Finance reads the same signals. A lender sizing a loan against a let distribution centre looks at how easily the building would re-let after a default, and a modern, well-specified shed with a deep occupier market supports higher leverage and finer pricing than a dated storage building with a thin market. The product is the same, an investment commercial mortgage sized on the rent through an interest cover test, but the terms differ with the building. For an owner-occupier buying their own depot, the affordability of the business drives the loan, and the building quality drives the security.

The practical takeaway is to look past the label. Whether the particulars say warehouse or distribution centre, the questions that decide value and finance are the same: where is it, how good is the building, who is the tenant, how long is the lease and what is the planning position. Our guide to financing a distribution warehouse works through how those questions translate into a loan, and you can test the income side with our rental yield calculator.

FAQ

Distribution centre vs warehouse: common questions

Is a warehouse the same as a distribution center?

Not in the strict sense. A warehouse is a building for storing goods; a distribution centre is a building for moving goods through, sorting and dispatching them with minimal dwell time.

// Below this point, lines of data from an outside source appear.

(* ===== verification/SubBlockSpec.v ===== *)
(** * Sub-block prefix caching: what it guarantees

    The theorems about [SubBlock]: incremental hashing, the two-way index, what a match
    promises to the scheduler, the balance of block references, and the KV events as a
    faithful account of the index. *)

From S2P Require Import Prelude VllmTypes CoreUtils RblnScheduler SubBlock.

(** ** Hashing *)

Section hashing.
Context {Hash Key : Type}.
Variable sbs : Z.
Variable hbt : option Hash -> list Z -> option Key -> Hash.
Variable need : Request -> bool.
Variable gen : Request -> Z -> Z -> Z -> option Key * Z.
Hypothesis sbs_pos : 0 < sbs.

Abbreviation hash_loop := (hash_loop sbs hbt gen).
Abbreviation extend := (extend_sub_hashes sbs hbt need gen).

Lemma hash_loop_app r u ids l1 : forall l2 parent mm,
  hash_loop r u ids (l1 ++ l2) parent mm =
    let '(h1, k1, mm1) := hash_loop r u ids l1 parent mm in
    let '(h2, k2, mm2) := hash_loop r u ids l2 (match last h1 with Some h => Some h | None => parent end) mm1 in
    (h1 ++ h2, k1 ++ k2, mm2).
Proof.
  induction l1 as [|i l1 IH]; intros l2 parent mm; cbn [hash_loop app].
  - cbn. by destruct (hash_loop r u ids l2 parent mm) as [[h2 k2] mm2].
  - destruct (if u then _ else _) as [k mm1]. rewrite IH.
    set (h := hbt _ _ _).
    destruct (hash_loop r u ids l1 (Some h) mm1) as [[h1 k1] mm2].
    rewrite last_cons. destruct (last h1) as [y|];
      by destruct (hash_loop r u ids l2 _ mm2) as [[h2 k2] mm3].
Qed.

Lemma hash_loop_length r u ids l : forall parent mm,
  let '(h, k, _) := hash_loop r u ids l parent mm in
  length h = length l /\ length k = length l.
Proof.
  induction l as [|i l IH]; intros parent mm; cbn [hash_loop]; [done|].
  destruct (if u then _ else _) as [k mm1]. specialize (IH (Some (hbt parent (py_slice ids i (i + sbs)) k)) mm1).
  destruct (hash_loop r u ids l _ mm1) as [[h' k'] mm2]. cbn. lia.
Qed.

(** Only the hashed slices matter, and the generator may be another object's. *)
Lemma hash_loop_ext r r' u ids ids' l : forall parent mm,
  (forall i m, gen r i (i + sbs) m = gen r' i (i + sbs) m) ->
  (forall i, i ∈ l -> py_slice ids i (i + sbs) = py_slice ids' i (i + sbs)) ->
  hash_loop r u ids l parent mm = hash_loop r' u ids' l parent mm.
Proof.
  induction l as [|i l IH]; intros parent mm Hg Hs; cbn [hash_loop]; [done|].
  rewrite (Hs i) by set_solver. rewrite Hg.
  destruct (if u then _ else _) as [k mm1]. by rewrite IH by (done || set_solver).
Qed.

Lemma range_step_length a b : 0 <= a -> length (py_range_step a b sbs) = Z.to_nat (Z.max 0 (cdiv (b - a) sbs)).
Proof. intros _. unfold py_range_step. by rewrite length_fmap, length_seqZ. Qed.

Lemma range_step_elem a b i : i ∈ py_range_step a b sbs -> a <= i < b.
Proof.
  unfold py_range_step. intros (k & -> & Hk)%list_elem_of_fmap.
  apply elem_of_seqZ in Hk. pose proof (cdiv_spec (b - a) sbs sbs_pos). nia.
Qed.

Lemma seqZ_split a n m : 0 <= n <= m -> seqZ a m = seqZ a n ++ seqZ (a + n) (m - n).
Proof. intros Hn. rewrite <- seqZ_app by lia. f_equal. lia. Qed.

Lemma range_step_split a b b' : b <= b' ->
  py_range_step a b' sbs =
    py_range_step a b sbs ++ py_range_step (a + sbs * len (py_range_step a b sbs)) b' sbs.
Proof.
  intros Hb. set (n := Z.max 0 (cdiv (b - a) sbs)).
  assert (len (py_range_step a b sbs) = n) as Hlen.
  { unfold len, py_range_step. rewrite length_fmap, length_seqZ. unfold n. lia. }
  rewrite Hlen. unfold py_range_step. fold n.
  pose proof (cdiv_spec (b - a) sbs sbs_pos). pose proof (cdiv_spec (b' - a) sbs sbs_pos).
  assert (cdiv (b' - (a + sbs * n)) sbs = cdiv (b' - a) sbs - n) as Hc
    by (apply cdiv_unique; [done|]; nia).
  rewrite Hc. rewrite (seqZ_split 0 n (Z.max 0 (cdiv (b' - a) sbs))) by (unfold n; nia).
  rewrite fmap_app. f_equal.
  replace (Z.max 0 (cdiv (b' - a) sbs) - n) with (Z.max 0 (cdiv (b' - a) sbs - n)) by (unfold n; nia).
  rewrite Z.add_0_l. rewrite <- (Z.add_0_r n) at 1. rewrite <- (fmap_add_seqZ n 0).
  rewrite <- list_fmap_compose. apply list_fmap_ext. intros i x _. cbn. lia.
Qed.
Lemma extend_eq st r :
  extend st r =
    let '(h, k, mm) := hash_loop r (need r) (all_token_ids r)
      (py_range_step (len (sh_hashes st) * sbs) (num_tokens r - sbs + 1) sbs)
      (last (sh_hashes st)) (sh_mm_idx st) in
    mkSubHash (sh_hashes st ++ h) (sh_extra_keys st ++ k) mm.
Proof.
  unfold extend_sub_hashes, hash_tokens. fold (num_tokens r).
  set (l := py_range_step _ _ _).
  pose proof (hash_loop_length r (need r) (all_token_ids r) l (last (sh_hashes st)) (sh_mm_idx st)) as Hl.
  destruct l as [|i l].
  - cbn. rewrite !app_nil_r. by destruct st.
  - destruct (hash_loop r (need r) (all_token_ids r) (i :: l) _ _) as [[h k] mm].
    destruct h; [by destruct Hl|done].
Qed.

(** The state of a request whose hashes are computed in one go. *)
Definition hashed (r : Request) : SubHashState Hash Key := extend (mkSubHash [] [] 0) r.

Lemma hashed_length r : len (sh_hashes (hashed r)) = Z.max 0 (num_tokens r / sbs) /\
  length (sh_extra_keys (hashed r)) = length (sh_hashes (hashed r)).
Proof.
  unfold hashed. rewrite extend_eq. cbn [sh_hashes sh_mm_idx last]. rewrite Z.mul_0_l.
  set (l := py_range_step _ _ _).
  pose proof (hash_loop_length r (need r) (all_token_ids r) l None 0) as Hl.
  destruct (hash_loop _ _ _ _ _ _) as [[h k] mm]. destruct Hl as [Hh Hk].
  cbn. split; [|congruence]. unfold len. rewrite Hh. unfold l. rewrite range_step_length by lia.
  pose proof (cdiv_spec (num_tokens r - sbs + 1 - 0) sbs sbs_pos).
  assert (cdiv (num_tokens r - sbs + 1 - 0) sbs = num_tokens r / sbs); [|lia].
  apply cdiv_unique; [done|]. pose proof (Z.div_mod (num_tokens r) sbs ltac:(lia)).
  pose proof (Z.mod_pos_bound (num_tokens r) sbs sbs_pos). nia.
Qed.

Lemma slice_extend (l k : list Z) a b : 0 <= a -> b <= len l ->
  py_slice (l ++ k) a b = py_slice l a b.
Proof.
  intros Ha Hb. unfold py_slice, len in *. destruct (decide (a <= b)) as [Hab|Hab].
  - rewrite drop_app_le by lia. rewrite take_app_le; [done|]. rewrite length_drop. lia.
  - by replace (Z.to_nat (b - a)) with 0%nat by lia.
Qed.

The terms are used interchangeably because a distribution centre contains a warehouse function and the buildings can look identical, but they are optimised for different jobs, storage versus throughput, and that shapes the specification, the value and the finance.

What is the difference between warehousing and distribution?

Warehousing is the activity of storing goods; distribution is the activity of receiving, sorting and dispatching them onward. A storage warehouse turns its inventory over slowly, holding stock for weeks or months, while a distribution operation turns it over quickly, sometimes daily. The distribution building therefore needs far more loading doors, deeper yards and often automation, where a storage building prioritises cheap cubic space.

What is the difference between an Amazon warehouse and distribution center?

In e-commerce, a fulfilment centre, the kind of large building people associate with Amazon, picks and packs individual customer orders, while a distribution centre or sortation centre moves consolidated goods between sites and out toward the customer. A pure storage warehouse simply holds inventory. The same operator may run all three building types in a network, each specified for its role: storage for depth, fulfilment for picking, and distribution for fast onward movement.

What is the difference between a warehouse and a distribution facility?

A warehouse is generally understood as a storage building, holding inventory until it is needed. A distribution facility is built to move goods on quickly, with the doors, yards and layout to receive, sort and dispatch at scale. In UK planning both usually fall within use class B8, so the difference is operational and physical rather than legal, but it still drives value and the terms a lender will offer because it determines how the building will let to the next occupier.